Auparavant, c’était plutôt le fait de retraités, qui allaient y passer leurs vieux jours. Actuellement, ce sont des personnes en âge de travailler qui partent s’installer et poursuivre leur carrière au Maroc. C’est ce qu’Hicham Jamid, sociologue des migrations internationales et chercheur postdoctoral à l’Institut (français) de Recherche pour le Développement, appelle une migration à l’envers.
Un phénomène tangible
On ne dispose pas de chiffres (la double nationalité complique l’établissement de statistiques), mais les chercheurs et les membres de la communauté le confirment, c’est un phénomène tangible.
“Je rêve de retourner vivre au Maroc, s’enthousiasme Nora. Il y a déjà le climat, le climat de vie et le climat au sens propre. J’y vais presque chaque année. Mes parents ont une maison à Tanger, c’est une grande facilité, je n’aurai pas de souci de logement. Et je prévois de travailler en tant qu’enseignante là-bas aussi, de préférence dans une école belge pour garder mon niveau de salaire.”
Ismael, lui, est déjà passé par toutes ces réflexions. Il est de passage dans la maison de ses parents à Grimbergen, mais il vit à Tanger depuis 2020 avec sa femme et ses trois ados. Il est architecte en informatique. Le développement du télétravail l’a aidé à s’expatrier. Un choix qu’il a fait pour différentes raisons, dont l’envie de mieux comprendre ses origines.
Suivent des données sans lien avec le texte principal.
(** * Dataset documentation generator

    A shallow embedding of [tools/generate_dataset_docs.py]: the version
    resolver, the schema flattener, the wildcard expansion of join groups,
    the enumeration of join pairs and the join statistics.

    Conventions of the embedding.
    - Python [str] values are [string]s over 8-bit characters; [<] on
      strings is the code-point order [String.ltb].
    - A Python exception is a value of [exn]; code that can raise returns
      an [outcome].
    - The warehouse client [bq] is a parameter: the functions that call it
      take its (already parsed) answers as arguments.
    - [re] patterns are interpreted by a small backtracking matcher that
      covers the constructs the program's patterns are made of. *)

From Stdlib Require Import ZArith QArith Ascii String List Lia Permutation.
From stdpp Require Import base option list gmap strings sets.
Import ListNotations.

Close Scope Q_scope.
Local Open Scope string_scope.
Local Open Scope list_scope.
Local Open Scope stdpp_scope.

(** ** Exceptions and outcomes *)

Inductive exn : Type :=
| ValueError
| IndexError
| TypeError_not_iterable
| TypeError_fields_not_found
    (first : string) (from_found : bool) (second : string) (to_found : bool)
| ZeroDivisionError
| re_error.

(** [Unmodelled] marks a pattern that uses [re] syntax outside the fragment
    interpreted below; no statement is made about such runs. *)
Inductive outcome (A : Type) : Type :=
| Ok (a : A)
| Raise (e : exn)
| Unmodelled.

Arguments Ok {A} a.
Arguments Raise {A} e.
Arguments Unmodelled {A}.

#[global] Instance outcome_ret : MRet outcome := fun A a => Ok a.
#[global] Instance outcome_bind : MBind outcome := fun A B f x =>
  match x with
  | Ok a => f a
  | Raise e => Raise e
  | Unmodelled => Unmodelled
  end.

(** ** Python string helpers *)

Definition chars (s : string) : list ascii := list_ascii_of_string s.
Definition str (l : list ascii) : string := string_of_list_ascii l.

Definition star_char : ascii := "*"%char.
Definition plus_char : ascii := "+"%char.
Definition bar_char : ascii := "|"%char.
Definition dot_char : ascii := "."%char.
Definition newline_char : ascii := "010"%char.

(** ["*" in s] *)
Definition has_star (s : string) : bool :=
  existsb (Ascii.eqb star_char) (chars s).

(** [s.replace("*", ".*")] *)
Fixpoint replace_star_chars (l : list ascii) : list ascii :=
  match l with
  | [] => []
  | c :: l' =>
      if Ascii.eqb c star_char
      then dot_char :: star_char :: replace_star_chars l'
      else c :: replace_star_chars l'
  end.

Definition replace_star (s : string) : string :=
  str (replace_star_chars (chars s)).

(** [s.split(sep)] for a one-character separator: the parts between the
    occurrences of [sep], always at least one part. *)
Fixpoint split_chars (sep : ascii) (cur : list ascii) (l : list ascii)
  : list (list ascii) :=
  match l with
  | [] => [rev cur]
  | c :: l' =>
      if Ascii.eqb c sep
      then rev cur :: split_chars sep [] l'
      else split_chars sep (c :: cur) l'
  end.

Definition split (sep : ascii) (s : string) : list string :=
  map str (split_chars sep [] (chars s)).

(** [a, b = parts]: unpacking into exactly two names. *)
Definition unpack2 (parts : list string) : outcome (string * string) :=
  match parts with
  | [a; b] => Ok (a, b)
  | _ => Raise ValueError
  end.

(** [s.startswith("+")] *)
Definition startswith_plus (s : string) : bool :=
  match s with
  | String c _ => Ascii.eqb c plus_char
  | EmptyString => false
  end.

(** [s.lstrip("+")]: every leading [+] is removed. *)
Fixpoint lstrip_plus (s : string) : string :=
  match s with
  | String c s' => if Ascii.eqb c plus_char then lstrip_plus s' else s
  | EmptyString => EmptyString
  end.

(** ** Regular expressions

    The abstract syntax of the patterns the program uses, and a
    backtracking matcher with greedy repetition and numbered groups, as
    [re.match] has them: the match starts at the first character of the
    subject and need not reach its end. *)

Inductive re : Type :=
| REps
| RChar (c : ascii)
| RAny
| RSet (ranges : list (ascii * ascii))
| RBol
| RSeq (a b : re)
| RStar (a : re)
| RPlus (a : re)
| ROpt (a : re)
| RGroup (n : nat) (a : re).

Definition caps : Type := list (nat * list ascii).

Definition set_group (n : nat) (w : list ascii) (c : caps) : caps :=
  (n, w) :: List.filter (fun p => negb (Nat.eqb (fst p) n)) c.

Fixpoint get_group (n : nat) (c : caps) : option (list ascii) :=
  match c with
  | [] => None
  | (i, w) :: c' => if Nat.eqb i n then Some w else get_group n c'
  end.

Definition in_range (x : ascii) (r : ascii * ascii) : bool :=
  (nat_of_ascii (fst r) <=? nat_of_ascii x)%nat
  && (nat_of_ascii x <=? nat_of_ascii (snd r))%nat.

Definition in_ranges (x : ascii) (rs : list (ascii * ascii)) : bool :=
  existsb (in_range x) rs.

Definition kont : Type := list ascii -> caps -> option caps.
Definition matcher : Type := list ascii -> caps -> kont -> option caps.

(** Greedy repetition of [body]: one more round first, the continuation
    when that fails. A round that consumes nothing is not repeated. *)
Fixpoint star (body : matcher) (fuel : nat) (s : list ascii) (c : caps)
  (k : kont) : option caps :=
  match fuel with
  | O => k s c
  | S fuel' =>
      match body s c (fun s' c' =>
                        if (List.length s' <? List.length s)%nat
                        then star body fuel' s' c' k
                        else None) with
      | Some r => Some r
      | None => k s c
      end
  end.

(** [whole] is the length of the subject, by which [^] recognises the
    start of the subject. *)
Fixpoint run (whole : nat) (r : re) : matcher :=
  match r with
  | REps => fun s c k => k s c
  | RChar a => fun s c k =>
      match s with
      | x :: s' => if Ascii.eqb x a then k s' c else None
      | [] => None
      end
  | RAny => fun s c k =>
      match s with
      | x :: s' => if Ascii.eqb x newline_char then None else k s' c
      | [] => None
      end
  | RSet rs => fun s c k =>
      match s with
      | x :: s' => if in_ranges x rs then k s' c else None
      | [] => None
      end
  | RBol => fun s c k =>
      if (List.length s =? whole)%nat then k s c else None
  | RSeq a b => fun s c k =>
      run whole a s c (fun s' c' => run whole b s' c' k)
  | RStar a => fun s c k =>
      star (run whole a) (S (List.length s)) s c k
  | RPlus a => fun s c k =>
      run whole a s c
        (fun s' c' => star (run whole a) (S (List.length s')) s' c' k)
  | ROpt a => fun s c k =>
      match run whole a s c k with
      | Some r => Some r
      | None => k s c
      end
  | RGroup n a => fun s c k =>
      run whole a s c
        (fun s' c' =>
           k s' (set_group n (take (List.length s - List.length s') s) c'))
  end.

(** [re.match] on a compiled pattern: the groups of the first match found,
    or [None]. *)
Definition match_re (r : re) (s : string) : option caps :=
  run (List.length (chars s)) r (chars s) [] (fun _ c => Some c).

(** *** Compiling a pattern string

    The fragment: ordinary characters, [.], [^], numbered groups [( )],
    character sets [[ ]] of characters and ranges, and the postfix
    operators [*], [+] and [?] applied to the item before them. A postfix
    operator with nothing to repeat before it, [*] after another postfix
    operator, an unbalanced parenthesis, an unterminated set and a reversed
    range are errors of the compiler. The other special characters, group
    extensions [(?...)], negated sets, escapes, and [?] or [+] after a
    postfix operator (lazy and possessive repetition) are outside the
    fragment. *)

Inductive compiled : Type :=
| Compiled (r : re)
| CompileError
| NotModelled.

Definition is_postfix (c : ascii) : bool :=
  Ascii.eqb c "*"%char || Ascii.eqb c "+"%char || Ascii.eqb c "?"%char.

Definition is_other_special (c : ascii) : bool :=
  existsb (Ascii.eqb c) ["\"%char; "{"%char; "$"%char; "|"%char].

Definition postfix (c : ascii) (a : re) : re :=
  if Ascii.eqb c "*"%char then RStar a
  else if Ascii.eqb c "+"%char then RPlus a
  else ROpt a.

Definition seq_of (items : list re) : re := foldr RSeq REps items.

Definition is_bol (a : re) : bool :=
  match a with RBol => true | _ => false end.

(** [items] holds the items of the innermost open group read so far, last
    one first, and [rep] tells whether the last one is a repetition;
    [stack] holds, for each open group, its number and the items before
    it; [next] is the number of the next group; [cls] holds the ranges of
    the character set being read, if one is open. *)
Fixpoint parse_items (stack : list (nat * list re)) (next : nat)
  (items : list re) (rep : bool) (cls : option (list (ascii * ascii)))
  (p : list ascii) {struct p} : compiled :=
  match cls with
  | Some rs =>
      match p with
      | [] => CompileError
      | c :: p' =>
          if Ascii.eqb c "]"%char then
            match rs with
            | [] => NotModelled
            | _ => parse_items stack next (RSet (rev rs) :: items) false None p'
            end
          else if Ascii.eqb c "\"%char || Ascii.eqb c "["%char then NotModelled
          else if Ascii.eqb c "^"%char && bool_decide (rs = []) then NotModelled
          else
            match p' with
            | dash :: d :: p'' =>
                if Ascii.eqb dash "-"%char && negb (Ascii.eqb d "]"%char) then
                  if Ascii.eqb d "\"%char || Ascii.eqb d "["%char
                  then NotModelled
                  else if (nat_of_ascii d <? nat_of_ascii c)%nat
                  then CompileError
                  else parse_items stack next items rep (Some ((c, d) :: rs)) p''
                else parse_items stack next items rep (Some ((c, c) :: rs)) p'
            | _ => parse_items stack next items rep (Some ((c, c) :: rs)) p'
            end
      end
  | None =>
      match p with
      | [] =>
          match stack with
          | [] => Compiled (seq_of (rev items))
          | _ :: _ => CompileError
          end
      | c :: p' =>
          if is_postfix c then
            match items with
            | [] => CompileError
            | a :: items' =>
                if is_bol a then CompileError
                else if rep
                then (if Ascii.eqb c "*"%char then CompileError else NotModelled)
                else parse_items stack next (postfix c a :: items') true None p'
            end
          else if Ascii.eqb c dot_char
          then parse_items stack next (RAny :: items) false None p'
          else if Ascii.eqb c "^"%char
          then parse_items stack next (RBol :: items) false None p'
          else if Ascii.eqb c "["%char
          then parse_items stack next items rep (Some []) p'
          else if Ascii.eqb c "("%char then
            match p' with
            | q :: _ =>
                if Ascii.eqb q "?"%char then NotModelled
                else parse_items ((next, items) :: stack) (S next) [] false None p'
            | [] => CompileError
            end
          else if Ascii.eqb c ")"%char then
            match stack with
            | [] => CompileError
            | (n, outer) :: stack' =>
                parse_items stack' next
                  (RGroup n (seq_of (rev items)) :: outer) false None p'
            end
          else if is_other_special c then NotModelled
          else parse_items stack next (RChar c :: items) false None p'
      end
  end.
“Je n’étais pas dans une crise identitaire mais, en grandissant, j’ai commencé à me demander qui j’aurais été, si mes parents étaient restés au Maroc. Ça m’a réjoui d’aller voir d’où viennent mes parents, et dans quel contexte j’aurais pu vivre aussi. Or, ça s’est joué à des détails parce que, quand les parents ont pris une décision, j’imagine qu’ils n’ont pas fait un business plan pour y aller !”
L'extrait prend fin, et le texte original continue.